By Estanislao Albano, Jr.

Some distance away from the house of Saturnino were the houses of two Chinese bachelors one of whom was named Fong. The duo planted sugar cane and processed the same into all sorts of sugar products which they sold at the open air market in Ubbog which comes to existence every Sunday. They used the sugar mill which operated through the energy of a carabao. The older siblings would go watch the milling and cooking of the extracted liquid. They would cook the liquid in a vat sitting on a hole on the ground under which was a space for a fire. The first stage of the cooked sugar liquid was the pataroy which is thin, cooked further, the sugar became the palotipot which is thicker. The ultimate product was the moscovado or brown sugar which was called borisangsang in the locality.

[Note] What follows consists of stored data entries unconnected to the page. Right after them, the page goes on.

Definition peer_ok (c : Cons) (n : NodeId) (p : PeerPos) : Prop :=
  pr_node_id (proposal p) = n /\ pr_previous_ledger (proposal p) = prev_ledger_id c /\
  is_bow_out (proposal p) = false /\ n ∉ dead_nodes c.

Record inv (pending : option TxSet) (c : Cons) : Prop := {
  inv_phase : match phase c with
              | Open => result c = None
              | Establish => is_Some (result c)
              | Accepted => True
              end;
  inv_peers : forall n p, curr_peer_positions c !! n = Some p -> peer_ok c n p;
  inv_acquired : forall id s, acquired c !! id = Some s -> set_id s = id;
  inv_result : forall r, result c = Some r -> result_ok pending (dom (curr_peer_positions c)) r;
  inv_round_time : 0 <= prev_round_time c <= CLOCK_MAX;
  inv_recent : forall n ps, recent_peer_positions c !! n = Some ps -> (length ps <= 10)%nat
}.

(** The mode the log tells. *)
Definition mode_of (l : list Ev) : ConsensusMode :=
  foldl (fun m e => match e with OnModeChange _ after => after | _ => m end) Observing l.

Definition event_ok (l : list Ev) (e : Ev) : Prop :=
  match e with
  | Propose p => mode_of l = Proposing
  | OnAccept r _ _ _ m =>
      state r <> No /\ pr_position (position r) = set_id (txns r) /\ m = mode_of l
  | _ => True
  end.

Inductive good_log : list Ev -> Prop :=
| good_nil : good_log []
| good_snoc l e : good_log l -> event_ok l e -> good_log (l ++ [e]).

Record minv (pending : option TxSet) (s : Mach) : Prop := {
  mi_inv : inv pending (cs s);
  mi_mode : mode (cs s) = mode_of (log s);
  mi_log : good_log (log s)
}.

(** ** Running an operation *)

(** [runs m s Q]: [m] from [s] panics nowhere and [Q] holds of its result;
    [diverges] tells whether running out of fuel is admitted. *)
Context (diverges : Prop).

Definition runs {A} (m : Act A) (s : Mach) (Q : A -> Mach -> Prop) : Prop :=
  match m s with
  | Ok (a, s') => Q a s'
  | Wraps => True
  | OutOfFuel => diverges
  | Err _ | Panic => False
  end.
Arguments runs {A} m s Q : simpl never.

Definition triple {A} (P : Mach -> Prop) (m : Act A) (Q : A -> Mach -> Prop) : Prop :=
  forall s, P s -> runs m s Q.

Lemma runs_ret {A} (a : A) s (Q : A -> Mach -> Prop) : Q a s -> runs (mret a) s Q.
Proof. intros HQ. exact HQ. Qed.

Lemma runs_mono {A} (m : Act A) s (P Q : A -> Mach -> Prop) :
  runs m s P -> (forall a s', P a s' -> Q a s') -> runs m s Q.
Proof. unfold runs. destruct (m s) as [[a s']| | | |]; auto. Qed.
(** Lengths of variable-length strings. *)
Definition decode_length_length {E} (b1 : Z) : outcome E Z :=
  if b1 <? 0 then Panic
  else if b1 <=? 192 then Ok 1
  else if b1 <=? 240 then Ok 2
  else if b1 <=? 254 then Ok 3
  else Panic.

Definition decode_vl_length_1 {E} (b1 : Z) : outcome E Z :=
  if b1 <? 0 then Panic else if b1 >? 254 then Panic else Ok b1.

Definition decode_vl_length_2 {E} (b1 b2 : Z) : outcome E Z :=
  if b1 <? 193 then Panic else if b1 >? 240 then Panic
  else plain I32 (193 + (b1 - 193) * 256 + b2).

Definition decode_vl_length_3 {E} (b1 b2 b3 : Z) : outcome E Z :=
  if b1 <? 241 then Panic else if b1 >? 254 then Panic
  else plain I32 (12481 + (b1 - 241) * 65536 + b2 * 256 + b3).

(** ** SerialIter *)

Record SerialIter : Type := mkIter { data : Blob; used : nat }.

Definition iter_new (bytes : Blob) : SerialIter := mkIter bytes 0.
Definition iter_empty (it : SerialIter) : bool := Nat.eqb (used it) (length (data it)).
Definition iter_reset (it : SerialIter) : SerialIter := mkIter (data it) 0.

(** [self.data.len() - self.used], and its saturating form. *)
Definition bytes_left {E} (it : SerialIter) : outcome E Z :=
  plain Usize (len (data it) - Z.of_nat (used it)).
Definition saturating_left (it : SerialIter) : Z := Z.max 0 (len (data it) - Z.of_nat (used it)).

Definition get_bytes_left {E} (it : SerialIter) : outcome E Z :=
  left <- bytes_left it;; Ok (cast I32 left).

Definition advance (n : nat) (it : SerialIter) : SerialIter := mkIter (data it) (used it + n).

Definition skip {E} (n : nat) (it : SerialIter) : outcome E SerialIter :=
  left <- bytes_left it;;
  if left <? Z.of_nat n then Ok (mkIter (data it) (length (data it))) else Ok (advance n it).

Definition iter_get8 {E} (it : SerialIter) : outcome E (Z * SerialIter) :=
  if saturating_left it <? 1 then Ok (0, it)
  else match nth_error (data it) (used it) with
       | Some v => Ok (v, advance 1 it)
       | None => Panic
       end.

Definition read_integer {E} (T : SerializerInteger) (it : SerialIter) : outcome E (Z * SerialIter) :=
  if saturating_left it <? Z.of_nat (BYTES T) then
    v <- read_be T (repeat 0 (BYTES T));; Ok (v, it)
  else
    v <- read_be T (sub_slice (used it) (BYTES T) (data it));; Ok (v, advance (BYTES T) it).

Definition iter_get_bit_string (n : nat) (it : SerialIter) : Blob * SerialIter :=
  if saturating_left it <? Z.of_nat n then (repeat 0 n, it)
  else (sub_slice (used it) n (data it), advance n it).
(** A key is a number of 256 bits. *)
Definition is_uint256 (k : Z) : Prop := 0 <= k < 2 ^ 256.
Definition range_ok (k : Z) (last : option Z) : Prop := is_uint256 k /\ forall l, last = Some l -> is_uint256 l.

(** The keylet asks for the type of entry that is there. *)
Definition keylet_fits (m : State) (k : Keylet) : Prop := is_uint256 (key k) /\
  forall sle, m !! key k = Some sle -> check_ledger_entry k (sle_type sle) (sle_key sle) = Ok true.

(** The entries a stack of views is used for: of a concrete type, and whatever else the
    ledger at its bottom asks of them. *)
Class EntryRule : Type := {
  admissible : STLedgerEntry -> Prop;
  admissible_concrete : forall s, admissible s -> concrete (sle_type s) = true;
  admissible_key : forall s, admissible s -> is_uint256 (sle_key s)
}.

Context `{!EntryRule}.

(** Entries are admissible and are filed under their own key. *)
Definition entry_ok (k : Z) (sle : STLedgerEntry) : Prop := sle_key sle = k /\ admissible sle.

Record view_of `{!ReadView B} (b : B) (m : State) : Prop := {
  vo_entries : forall k sle, m !! k = Some sle -> entry_ok k sle;
  vo_exists : forall k, keylet_fits m k -> rv_exists b k = Ok (bool_decide (is_Some (m !! key k)));
  vo_read : forall k, keylet_fits m k -> rv_read b k = Ok (m !! key k);
  vo_succ : forall k last, range_ok k last -> exists r, rv_succ b k last = Ok r /\ is_succ m k last r
}.

(** A view shows one map only. *)
Lemma view_of_unique `{!ReadView B} (b : B) m m' : view_of b m -> view_of b m' -> m = m'.
Proof.
  assert (forall m1 m2 k sle, view_of b m1 -> view_of b m2 -> m1 !! k = Some sle -> m2 !! k = Some sle) as Hle.
  { intros m1 m2 k sle V1 V2 Hk. destruct (vo_entries b m1 V1 k sle Hk) as [<- Ha].
    assert (forall m0, view_of b m0 -> keylet_fits m0 (mkKeylet (sle_key sle) Any)) as Hfit.
    { intros m0 V0. split; [now apply admissible_key|]. intros s Hs. destruct (vo_entries b m0 V0 _ s Hs) as [_ Hs']. unfold check_ledger_entry. now rewrite (admissible_concrete s Hs'). }
    pose proof (vo_read b m1 V1 _ (Hfit m1 V1)) as R1. pose proof (vo_read b m2 V2 _ (Hfit m2 V2)) as R2. cbn [key] in R1, R2. congruence. }
  intros V V'. apply map_eq. intros k. destruct (m !! k) as [s|] eqn:Hs; [symmetry; eapply Hle; eauto|]. destruct (m' !! k) as [s|] eqn:Hs'; [|reflexivity]. assert (m !! k = Some s) by (eapply Hle; eauto). congruence.
Qed.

What the Belandres kids loved most about the sugar milling days in the Chinese yard was the sinambong – cooked glutinous rice contained in woven young coconut fronds and then dipped into the vat of boiling sugar cane juice.
Ubbog
After a while in the house of Saturnino, the family moved to Dagupan which was also called Ubbog to the southwest of the valley a stone’s throw away from the Chico River. The village is called Ubbog (the Ilocano word for spring) because one of the two known springs in the valley was located there the other being at the back of the Laya Elementary School on the way to Balong. The villagers relied on the spring for the domestic water requirements.
The family rented the house of Gregorio Pugongan, a member of the immigrant Bago tribe.
Near the houses, there was a cockpit where the immigrant menfolk in the locality converged during Sundays to gamble and amuse themselves. Ever enterprising, Filomena cooked lunch to be sold to the cockfighters. Amelia would help in the cooking and serving. More than that, she also chopped tobacco and rolled these into cigarettes which she vended to the menfolk. While going about her business, she would go underneath the bleachers to watch the cockfight and at times she would be showered with the spit of the rowdy cockfighters.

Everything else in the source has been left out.